Le 7 janvier dernier, la France vivait les pires attentats terroristes depuis 50 ans. Au même moment, au Nigeria, 2000 personnes étaient massacrées par le groupe islamiste armé Boko Haram. Deux évènements tragiques, deux traitements de l’information.

Le 7 janvier dernier, 17 personnes sont mortes dans des attentats perpétrés par des terroristes à Paris. 3,7 millions de personnes sont descendues dans les rues de l’Hexagone le dimanche qui a suivi dans un grand élan de solidarité envers les victimes. Les journaux du monde entier couvrant les événements à force d’éditions spéciales et de flash infos, les réseaux sociaux saturant du hashtag désormais international « Je suis Charlie ».

Au même moment, au Nigeria, on apprenait la mort de plus de 2 000 personnes suite à une attaque du groupe islamiste armé Boko Haram dans le Nord-Est du pays. En quelques jours, les islamistes « ont entièrement brûlé 16 villes et villages dont Baga » apprenait-on d’un responsable administratif de cette zone de l’État de Borno.

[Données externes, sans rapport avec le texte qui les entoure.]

(** Date and clock up to the seconds, with the character between them. *)
Definition parse_parts (sep : Ascii.ascii) (s : string) : option (Z * Z * Z * Z * string) :=
  '(c, s) ← parse2 s; '(y, s) ← parse2 s; s ← expect hyphen s;
  '(month, s) ← parse2 s; s ← expect hyphen s;
  '(day, s) ← parse2 s; s ← expect sep s;
  '(hour, s) ← parse2 s; s ← expect colon_char s;
  '(min, s) ← parse2 s; s ← expect colon_char s;
  '(sec, s) ← parse2 s;
  let year := 100 * c + y in
  if (1 <=? month) && (month <=? 12) && (1 <=? day) && (day <=? daysIn year month) && (hour <? 24) && (min <? 60) && (sec <? 60)
  then Some (year, month, day, hour * Hour + min * Minute + sec * Second, s) else None.

Definition Parse_DateTime (s : string) : option time :=
  '(year, month, day, clock, rest) ← parse_parts blank s;
  if bool_decide (rest = "") then Some (Date 0 year month day clock) else None.

Definition parse_zone (s : string) : option Z :=
  if bool_decide (s = "Z") then Some 0
  else match s with
  | String sign s =>
      '(hour, s) ← parse2 s; s ← expect colon_char s; '(min, s) ← parse2 s;
      if negb (bool_decide (s = "")) || (24 <? hour) || (60 <? min) then None
      else if Ascii.eqb sign (Ascii.ascii_of_nat 43) then Some (hour * Hour + min * Minute)
      else if Ascii.eqb sign hyphen then Some (- (hour * Hour + min * Minute))
      else None
  | EmptyString => None
  end.

Definition Parse_RFC3339 (s : string) : option time :=
  '(year, month, day, clock, rest) ← parse_parts letter_T s;
  zone ← parse_zone rest;
  Some (Date zone year month day clock).

(** * The calendar *)

(** The first day of the month with a number counted from year 0. *)
Definition month_start (M : Z) : Z := days (M / 12) (M mod 12 + 1) 1.

Lemma days_start year month : days year month 1 = month_start (12 * year + (month - 1)).
Proof.
  unfold month_start, days. cbv zeta.
  replace ((12 * year + (month - 1)) / 12) with (year + (month - 1) / 12) by (Z.div_mod_to_equations; lia).
  replace ((12 * year + (month - 1)) mod 12) with ((month - 1) mod 12) by (Z.div_mod_to_equations; lia).
  replace (((month - 1) mod 12 + 1 - 1) / 12) with 0 by (Z.div_mod_to_equations; lia).
  replace (((month - 1) mod 12 + 1 - 1) mod 12) with ((month - 1) mod 12) by (Z.div_mod_to_equations; lia).
  by rewrite !Z.add_0_r.
Qed.

(** The days before a year counted from March. *)
Definition march_start (y : Z) : Z := y / 400 * 146097 + (y mod 400 * 365 + y mod 400 / 4 - y mod 400 / 100).

Lemma march_step y : 365 ≤ march_start (y + 1) - march_start y ≤ 366.
Proof.
  unfold march_start. destruct (decide (y mod 400 = 399)) as [E|E].
  - assert ((y + 1) / 400 = y / 400 + 1) as -> by (Z.div_mod_to_equations; lia).
    assert ((y + 1) mod 400 = 0) as -> by (Z.div_mod_to_equations; lia). rewrite E. change (399 * 365 + 399 / 4 - 399 / 100) with 145731.
    change (0 * 365 + 0 / 4 - 0 / 100) with 0. lia.
  - assert ((y + 1) / 400 = y / 400) as -> by (Z.div_mod_to_equations; lia).
    assert ((y + 1) mod 400 = y mod 400 + 1) as -> by (Z.div_mod_to_equations; lia).
    generalize (y mod 400) (y / 400). intros k e. Z.div_mod_to_equations. lia.
Qed.

Lemma month_start_eq M :
  month_start M = march_start ((M - 2) / 12) + (153 * ((M - 2) mod 12) + 2) / 5 - 306.
Proof.
  unfold month_start, days, march_start. cbv zeta.
  replace ((M mod 12 + 1 - 1) / 12) with 0 by (Z.div_mod_to_equations; lia).
  replace ((M mod 12 + 1 - 1) mod 12 + 1) with (M mod 12 + 1) by (Z.div_mod_to_equations; lia). rewrite !Z.add_0_r.
  destruct (Z.leb_spec (M mod 12 + 1) 2).
  - rewrite (proj2 (Z.ltb_ge 2 (M mod 12 + 1))) by lia.
    replace ((M - 2) / 12) with (M / 12 - 1) by (Z.div_mod_to_equations; lia).
    replace ((M - 2) mod 12) with (M mod 12 + 1 + 9) by (Z.div_mod_to_equations; lia). lia.
  - rewrite (proj2 (Z.ltb_lt 2 (M mod 12 + 1))) by lia.
    replace ((M - 2) / 12) with (M / 12) by (Z.div_mod_to_equations; lia).
    replace ((M - 2) mod 12) with (M mod 12 + 1 - 3) by (Z.div_mod_to_equations; lia). lia.
Qed.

Pour Amnesty International, cette attaque semble être « la plus meurtrière à ce jour d’une série d’actions de plus en plus haineuses menées par le groupe« . Pourtant, dans les médias, peu d’informations filtrent quant à l’ampleur du massacre. Certaines voix se demandent pourquoi le monde ne s’intéresse pas au sort de ces Nigérians. Des journalistes collaborant à des médias africains nous donnent quelques éléments de réponse.

Il est tout d’abord difficile de se rendre sur place. Les journalistes présents dans la région sont très isolés et luttent pour avoir accès à l’internet et d’autres moyens de communication. Les attaques du groupe islamiste ont mis à mal les moyens de communication ce qui empêche l’information d’être transmise et des photos d’être diffusées, explique Maeve Shearlaw dans un article du Guardian.

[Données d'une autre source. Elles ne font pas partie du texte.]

(** A first record of a key leaves one. *)
Lemma entry_first {A} (ID : A → string) (key : A → string) byID idx (a : A) k :
  list_indexed ID (λ a, Some (key a)) byID idx →
  existsb (λ e, bool_decide (key e = k)) (entry idx k) = false →
  entry idx k = [].
Proof.
  intros Hl He. destruct (entry idx k) as [|b l] eqn:E; [done|]. exfalso.
  destruct (proj1 (proj2 (Hl k) b)) as [_ [= Hk]]; [rewrite E; left|].
  simpl in He. by rewrite bool_decide_true in He.
Qed.

Lemma entry_length_insert {A} (idx : gmap string (list A)) k l :
  (length l ≤ 1)%nat → (∀ k, (length (entry idx k) ≤ 1)%nat) → ∀ k', (length (entry (<[k := l]> idx) k') ≤ 1)%nat.
Proof.
  intros Hl H k'. destruct (decide (k = k')) as [<-|]; [by rewrite entry_insert_eq|by rewrite entry_insert_ne].
Qed.

Lemma remove_id_length {A} (ID : A → string) id l : (length (remove_id ID id l) ≤ length l)%nat.
Proof. apply sublist_length, remove_id_sublist. Qed.

Lemma wf_create_component c now xid s :
  wf s → allowed (CCreateRecipeComponent c now xid) s → wf (st (CreateRecipeComponent c now xid s)).
Proof.
  intros [] Ha. destruct c as [c|]; [|done]. unfold CreateRecipeComponent.
  destruct (recipeComponentsByKey s !! _) eqn:E; [done|]. split; simpl; try done.
  by apply (indexed_insert RecipeComponent.ID component_key _ _
    {| c with RecipeComponent.ID := or_string c.(RecipeComponent.ID) xid;
       RecipeComponent.CreatedAt := or_now c.(RecipeComponent.CreatedAt) now |}).
Qed.

Lemma wf_update_component c now s : wf s → wf (st (UpdateRecipeComponent c now s)).
Proof.
  intros []. destruct c as [c|]; [|done]. unfold UpdateRecipeComponent.
  destruct (recipeComponents s !! _) as [old|] eqn:Eo; [|done].
  pose proof (key_index_update _ _ _ _ old c wf_components0 Eo) as Hu. cbv zeta in *.
  case_match; split; simpl; done.
Qed.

La vieille formule journalistique du « mort au kilomètre » prévaut également. Elle implique que l’on s’intéresse davantage à ce qu’il se passe dans une rédaction parisienne – et à fortiori pour des journalistes – que dans une région reculée du fin fond de l’Afrique située à des milliers de kilomètres. Baga est, de surcroit, une région peu attrayante: aucune production de pétrole, aucune activité commerciale ne la font vivre, commente Yemisi Adegoke. Journaliste pour The Independent, elle s’interroge : « si ces attaques avaient eu lieu dans le hub pétrolier de Port Harcourt ou dans le centre du commerce à Lagos, elles auraient peut-être eu plus de retentissements ?« .

Non seulement les médias occidentaux ont très peu parlé de ces actes, mais la couverture médiatique était presque inexistence en Afrique même. L’Etat essaie semble-t-il d’étouffer l’affaire. « Aucun leader n’a condamné les attaques, aucun mouvement de solidarité n’a émergé ». Le journaliste Simon Allison ajoute de son côté dans le Daily Maverick: « L’indignation et le soutien africain après le massacre de Paris, sont la preuve que nous-mêmes africains négligeons les tragédies qui nous affectent et donnons la priorité aux vies des occidentaux plutôt qu’aux nôtres ».

« Capables de souffrir et de sourire en même temps »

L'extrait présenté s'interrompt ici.